Asked her out and the rest is history, btw when I asked her out she was still in a relationship that was just ending, even helped her move out of the other guys place into our own place. While I on the other hand was trying to sleep with anything that walked on 2 feet, breathed and had breasts and didn't have a package downstairs.

Fast forward to a year later she graduates and I still have a year left (we're the same age but she's alot smarter and skipped a grade in high school) so we decided to be friends and she would go back home to the east coast until I graduated and then we can decide if we still wanted to be together. I did miss her alot but yes I did sleep with other girls in my last year..Comon, senior year in college and practically single. And we also discussed that whatever happened during that time apart was never to be discussed or brought up. So who knows what she might have been doing but knowing my wife, probably nothing.

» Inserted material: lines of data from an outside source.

(* ===== verification/Similar.v ===== *)
(** Which node groups are similar (src/pkg/processors/nodegroupset): the
    comparators of node infos by capacity, allocatable and free resources
    within floating-point tolerances and by labels, with the variants of the
    cloud providers, and the resource list of a scheduler resource
    (src/pkg/utils/scheduler/scheduler.go). Quantities are third-party code. *)
From stdpp Require Import prelude gmap strings list numbers fin_maps.
From S2P Require Import Prelude Float64 Api Drain Framework Utilization Balancing.
Local Open Scope Z_scope.

(** ** [math.Max] and [math.Min] *)

Definition is_inf (positive : bool) (a : float64) : bool :=
  match a with SpecFloat.S754_infinity s => bool_decide (s = negb positive) | _ => false end.
Definition signbit (a : float64) : bool :=
  match a with
  | SpecFloat.S754_zero s | SpecFloat.S754_infinity s | SpecFloat.S754_finite s _ _ => s
  | SpecFloat.S754_nan => false
  end.

Definition fmax (x y : float64) : float64 :=
  if is_inf true x || is_inf true y then SpecFloat.S754_infinity false
  else if is_nan x || is_nan y then SpecFloat.S754_nan
  else if feqb x fzero && feqb x y then (if signbit x then y else x)
  else if fltb y x then x else y.

Definition fmin (x y : float64) : float64 :=
  if is_inf false x || is_inf false y then SpecFloat.S754_infinity true
  else if is_nan x || is_nan y then SpecFloat.S754_nan
  else if feqb x fzero && feqb x y then (if signbit x then x else y)
  else if fltb x y then x else y.

(** ** Resource lists *)

Inductive QtyFormat : Type := DecimalSI | BinarySI.

(** The rest of [resource.Quantity] the comparison uses; comparing two
    quantities the other way round tells the same about their being equal. *)
Class QuantityCompare `{QuantityLib} : Type := {
  NewMilliQuantity : Z → QtyFormat → Quantity;
  NewQuantity : Z → QtyFormat → Quantity;
  qty_sub : Quantity → Quantity → Quantity;
  qty_cmp : Quantity → Quantity → Z;
  qty_cmp_swap : ∀ a b, qty_cmp b a = 0 ↔ qty_cmp a b = 0
}.

(** The scheduler's [Resource]. *)
Record Resource : Type := mkResource {
  MilliCPU : Z;
  Memory : Z;
  AllowedPodNumber : Z;
  EphemeralStorage : Z;
  ScalarResources : gmap string Z
}.

Definition isHugePageResourceName (name : string) : bool := String.prefix "hugepages-" name.

Definition ResourceToResourceList `{GR : GoRange} `{QuantityCompare} (r : Resource) : gmap string Quantity :=
  foldl (λ result rName_rQuant,
      if isHugePageResourceName rName_rQuant.1
      then <[rName_rQuant.1 := NewQuantity rName_rQuant.2 BinarySI]> result
      else <[rName_rQuant.1 := NewQuantity rName_rQuant.2 DecimalSI]> result)
    {[ResourceCPU := NewMilliQuantity (MilliCPU r) DecimalSI;
      ResourceMemory := NewQuantity (Memory r) BinarySI;
      "pods"%string := NewQuantity (AllowedPodNumber r) BinarySI;
      "ephemeral-storage"%string := NewQuantity (EphemeralStorage r) BinarySI]}
    (go_range (ScalarResources r)).

(** ** The comparison *)

(** [config.NodeGroupDifferenceRatios]. *)
Record NodeGroupDifferenceRatios : Type := mkRatios {
  MaxAllocatableDifferenceRatio : float64;
  MaxFreeDifferenceRatio : float64;
  MaxCapacityMemoryDifferenceRatio : float64
}.

(** The values of one map: [m[k] = append(m[k], v)] for every entry of [l]. *)
Definition append_entries {V} (m : gmap string (list V)) (l : list (string * V)) : gmap string (list V) :=
  foldl (λ m kv, <[kv.1 := default [] (m !! kv.1) ++ [kv.2]]> m) m l.

Definition BasicIgnoredLabels : gmap string bool :=
  {["kubernetes.io/hostname"%string := true;
    "failure-domain.beta.kubernetes.io/zone"%string := true;
    "failure-domain.beta.kubernetes.io/region"%string := true;
    "topology.kubernetes.io/zone"%string := true;
    "topology.kubernetes.io/region"%string := true;
    "beta.kubernetes.io/fluentd-ds-ready"%string := true;
    "kops.k8s.io/instancegroup"%string := true]}.

Section compare.
Context `{GR : GoRange} `{QC : QuantityCompare} {S Slice CSI : Type} `{SchedNodeInfo S}.
Abbreviation NI := (NodeInfo S Slice CSI).
(** The resources of a node's status, and [GetRequested]. *)
Context (StatusCapacity StatusAllocatable : Node → gmap string Quantity) (GetRequested : NI → Resource).
Implicit Types (n node : NI) (ratioOpts : NodeGroupDifferenceRatios) (ignoredLabels : gmap string bool).

Definition resourceListWithinTolerance (qtyList : list Quantity) (maxDifferenceRatio : float64) : bool :=
  match qtyList with
  | [q0; q1] =>
      let larger := fmax (of_int (MilliValue q0)) (of_int (MilliValue q1)) in
      let smaller := fmin (of_int (MilliValue q0)) (of_int (MilliValue q1)) in
      fleb (fsub larger smaller) (fmul larger maxDifferenceRatio)
  | _ => false
  end.

Definition resourceMapsWithinTolerance (resources : gmap string (list Quantity))
    (maxDifferenceRatio : float64) : bool :=
  forallb (λ kq, resourceListWithinTolerance kq.2 maxDifferenceRatio) (go_range resources).

Definition compareLabels (nodes : list NI) ignoredLabels : bool :=
  let labels := foldl (λ labels node,
      append_entries labels
        (filter (λ kv, default false (ignoredLabels !! kv.1) = false) (go_range (Labels (ni_Node node)))))
    ∅ nodes in
  forallb (λ kv, match kv.2 with [v0; v1] => bool_decide (v0 = v1) | _ => false end) (go_range labels).

(** What is free of the resources requested on a node; a resource missing from
    the allocatable ones is the zero quantity. *)
Definition free_resources node : list (string * Quantity) :=
  (λ rq : string * Quantity,
     (rq.1, qty_sub (default qty_zero (StatusAllocatable (ni_Node node) !! rq.1)) rq.2)) <$>
    go_range (ResourceToResourceList (GetRequested node)).

(** The test of one kind of the capacity. *)
Definition capacity_similar ratioOpts (kind : string) (qtyList : list Quantity) : bool :=
  match qtyList with
  | [q0; q1] =>
      if bool_decide (kind = ResourceMemory)
      then resourceListWithinTolerance qtyList (MaxCapacityMemoryDifferenceRatio ratioOpts)
      else qty_cmp q0 q1 =? 0
  | _ => false
  end.

Definition IsCloudProviderNodeInfoSimilar n1 n2 ignoredLabels ratioOpts : bool :=
  let nodes := [n1; n2] in
  let capacity := foldl (λ m node, append_entries m (go_range (StatusCapacity (ni_Node node)))) ∅ nodes in
  let allocatable := foldl (λ m node, append_entries m (go_range (StatusAllocatable (ni_Node node)))) ∅ nodes in
  let free := foldl (λ m node, append_entries m (free_resources node)) ∅ nodes in
  if negb (forallb (λ kq, capacity_similar ratioOpts kq.1 kq.2) (go_range capacity)) then false
  else if negb (resourceMapsWithinTolerance allocatable (MaxAllocatableDifferenceRatio ratioOpts)) then false
  else if negb (resourceMapsWithinTolerance free (MaxFreeDifferenceRatio ratioOpts)) then false
  else compareLabels nodes ignoredLabels.

(** ** The comparators *)

(** [for k, v := range src { dst[k] = v }] and [for _, k := range l { dst[k] = true }]. *)
Definition copy_labels (dst src : gmap string bool) : gmap string bool :=
  foldl (λ m kv, <[kv.1 := kv.2]> m) dst (go_range src).
Definition ignore_labels (dst : gmap string bool) (l : list string) : gmap string bool :=
  foldl (λ m k, <[k := true]> m) dst l.

Definition CreateGenericNodeInfoComparator (extraIgnoredLabels : list string) ratioOpts : NI → NI → bool :=
  λ n1 n2, IsCloudProviderNodeInfoSimilar n1 n2
    (ignore_labels (copy_labels ∅ BasicIgnoredLabels) extraIgnoredLabels) ratioOpts.

Definition gceIgnoredLabels : gmap string bool := {["topology.gke.io/zone"%string := true]}.

Definition CreateGceNodeInfoComparator (extraIgnoredLabels : list string) ratioOpts : NI → NI → bool :=
  λ n1 n2, IsCloudProviderNodeInfoSimilar n1 n2
    (ignore_labels (copy_labels gceIgnoredLabels BasicIgnoredLabels) extraIgnoredLabels) ratioOpts.

Definition awsIgnoredLabels : gmap string bool :=
  {["alpha.eksctl.io/instance-id"%string := true;
    "alpha.eksctl.io/nodegroup-name"%string := true;
    "eks.amazonaws.com/nodegroup"%string := true;
    "k8s.amazonaws.com/eniConfig"%string := true;
    "lifecycle"%string := true;
    "topology.ebs.csi.aws.com/zone"%string := true;
    "topology.k8s.aws/zone-id"%string := true]}.

Definition CreateAwsNodeInfoComparator (extraIgnoredLabels : list string) ratioOpts : NI → NI → bool :=
  λ n1 n2, IsCloudProviderNodeInfoSimilar n1 n2
    (ignore_labels (copy_labels awsIgnoredLabels BasicIgnoredLabels) extraIgnoredLabels) ratioOpts.

Definition AzureNodepoolLegacyLabel : string := "agentpool".
Definition AzureNodepoolLabel : string := "kubernetes.azure.com/agentpool".
Definition azure_ignored : list string :=
  [AzureNodepoolLegacyLabel; AzureNodepoolLabel; "topology.disk.csi.azure.com/zone"%string;
   "aksEngineVersion"%string; "creationSource"%string; "poolName"%string; "resourceNameSuffix"%string;
   "kubernetes.azure.com/node-image-version"%string;
   "kubernetes.azure.com/consolidated-additional-properties"%string].

(** The value of a label; a missing one reads as the empty string. *)
Definition label_of node (label : string) : string := default ""%string (Labels (ni_Node node) !! label).

Definition nodesFromSameAzureNodePoolLegacy n1 n2 : bool :=
  let n1AzureNodePool := label_of n1 AzureNodepoolLegacyLabel in
  let n2AzureNodePool := label_of n2 AzureNodepoolLegacyLabel in
  negb (bool_decide (n1AzureNodePool = ""%string)) && bool_decide (n1AzureNodePool = n2AzureNodePool).

Definition nodesFromSameAzureNodePool n1 n2 : bool :=
  let n1AzureNodePool := label_of n1 AzureNodepoolLabel in
  let n2AzureNodePool := label_of n2 AzureNodepoolLabel in
  (negb (bool_decide (n1AzureNodePool = ""%string)) && bool_decide (n1AzureNodePool = n2AzureNodePool))
  || nodesFromSameAzureNodePoolLegacy n1 n2.

Definition CreateAzureNodeInfoComparator (extraIgnoredLabels : list string) ratioOpts : NI → NI → bool :=
  λ n1 n2,
    if nodesFromSameAzureNodePool n1 n2 then true
    else IsCloudProviderNodeInfoSimilar n1 n2
      (ignore_labels (ignore_labels (copy_labels ∅ BasicIgnoredLabels) azure_ignored) extraIgnoredLabels) ratioOpts.

(** The loop over the labels returns at the first that differs. *)
Definition areLabelsSame n1 n2 (labels : list string) : bool :=
  forallb (λ label,
    match Labels (ni_Node n1) !! label, Labels (ni_Node n2) !! label with
    | Some val1, Some val2 => bool_decide (val1 = val2)
    | _, _ => false
    end) labels.

Definition CreateLabelNodeInfoComparator (labels : list string) : NI → NI → bool :=
  λ n1 n2, areLabelsSame n1 n2 labels.

(** ** What the comparison means *)

(** Two maps have the same keys, with related values. *)
Definition agree {A} (R : string → A → A → Prop) (f g : gmap string A) : Prop :=
  ∀ k, match f !! k, g !! k with
       | Some a, Some b => R k a b
       | None, None => True
       | _, _ => False
       end.

(** The same entries in some order. *)
Definition entries {A} (f : gmap string A) (l : list (string * A)) : Prop :=
  NoDup l.*1 ∧ ∀ k, (list_to_map l : gmap string A) !! k = f !! k.

Lemma agree_sym {A} (R : string → A → A → Prop) (f g : gmap string A) :
  (∀ k a b, R k a b → R k b a) → agree R f g → agree R g f.
Proof. intros HR Hfg k. specialize (Hfg k). destruct (f !! k), (g !! k); eauto. Qed.

Lemma entries_go_range {A} (f : gmap string A) : entries f (go_range f).
Proof. split; [apply NoDup_go_range_fst|]. intros k. by rewrite list_to_map_go_range. Qed.

Lemma lookup_append_entries {V} (m f : gmap string (list V)) (g : gmap string V) l k :
  entries g l →
  append_entries m l !! k =
  match g !! k with Some v => Some (default [] (m !! k) ++ [v]) | None => m !! k end.
Proof.
  intros [Hnd Hl]. unfold append_entries.
  rewrite (foldl_ext' _ (λ m kv, partial_alter (λ o, Some (default [] o ++ [kv.2])) kv.1 m) l m m);
    [|intros s kv; apply map_eq; intros i; rewrite lookup_partial_alter, lookup_insert; case_decide; by subst|done].
  rewrite (lookup_foldl_partial_alter (λ _ v o, Some (default [] o ++ [v]))) by done. by rewrite Hl.
Qed.

(** The test of the values gathered from two maps, when it rejects all but
    pairs. *)
Lemma gathered_agree {A} (P : string → list A → bool) (f g : gmap string A) lf lg :
  (∀ k a, P k [a] = false) → entries f lf → entries g lg →
  forallb (λ kq, P kq.1 kq.2) (go_range (append_entries (append_entries ∅ lf) lg)) = true ↔
  agree (λ k a b, P k [a; b] = true) f g.
Proof.
  intros HP Hf Hg.
  assert (∀ k, append_entries (append_entries ∅ lf) lg !! k =
    match f !! k, g !! k with
    | Some a, Some b => Some [a; b] | Some a, None => Some [a] | None, Some b => Some [b] | None, None => None
    end) as Hk.
  { intros k. rewrite (lookup_append_entries _ ∅ g), (lookup_append_entries _ ∅ f) by done.
    rewrite lookup_empty. by destruct (f !! k), (g !! k). }
  rewrite forallb_forall. split.
  - intros Hall k. specialize (Hk k).
    destruct (f !! k) as [a|], (g !! k) as [b|]; [|..|done];
      apply elem_of_go_range, list_elem_of_In, Hall in Hk; simpl in Hk; congruence.
  - intros Hag [k q] Hin%list_elem_of_In%elem_of_go_range. specialize (Hag k). rewrite Hk in Hin. simpl.
    destruct (f !! k), (g !! k); by simplify_eq.
Qed.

I graduate and we decide to pick up where we left off, she never knew of the 5 or 6 (not too sure because a couple of those I was dead drunk) girls during my senior year but we already had an arrangement and I thought I had my fun in college and this is it and it's time to settle. Propose at my graduation party, she says yes and we're happy.

Engagement takes a couple of years (3 years) and we finally push for a date with pressure from both our parents. Wedding plans are made and blah, blah, blah. Start working later (family business) and she's busy with preparing all the wedding stuff with my input.

So a cousin (the toxic person) decides to take me out for a little bachelor party, my money his fun places. It's ok, we go and drink, have fun and I'm only there for the drinks. Well, we meet 2 girls and they are regulars there, get to talking just for fun, didn't make much of it at the beginning and the OW thought I was gay because my cousin had told her I was so she was hitting me big time trying to turn me straight. OW never knew I was married either until the very end.

As we meet more and more at this bar (at least 2-3 times a week), things get friendlier but I still thought of it only as having a little fun and getting my ego stroked by this woman. Wife is too busy with the wedding to really notice and I used the work excuse to hit the bar so she (soon to be wife) didn't suspect anything at this point.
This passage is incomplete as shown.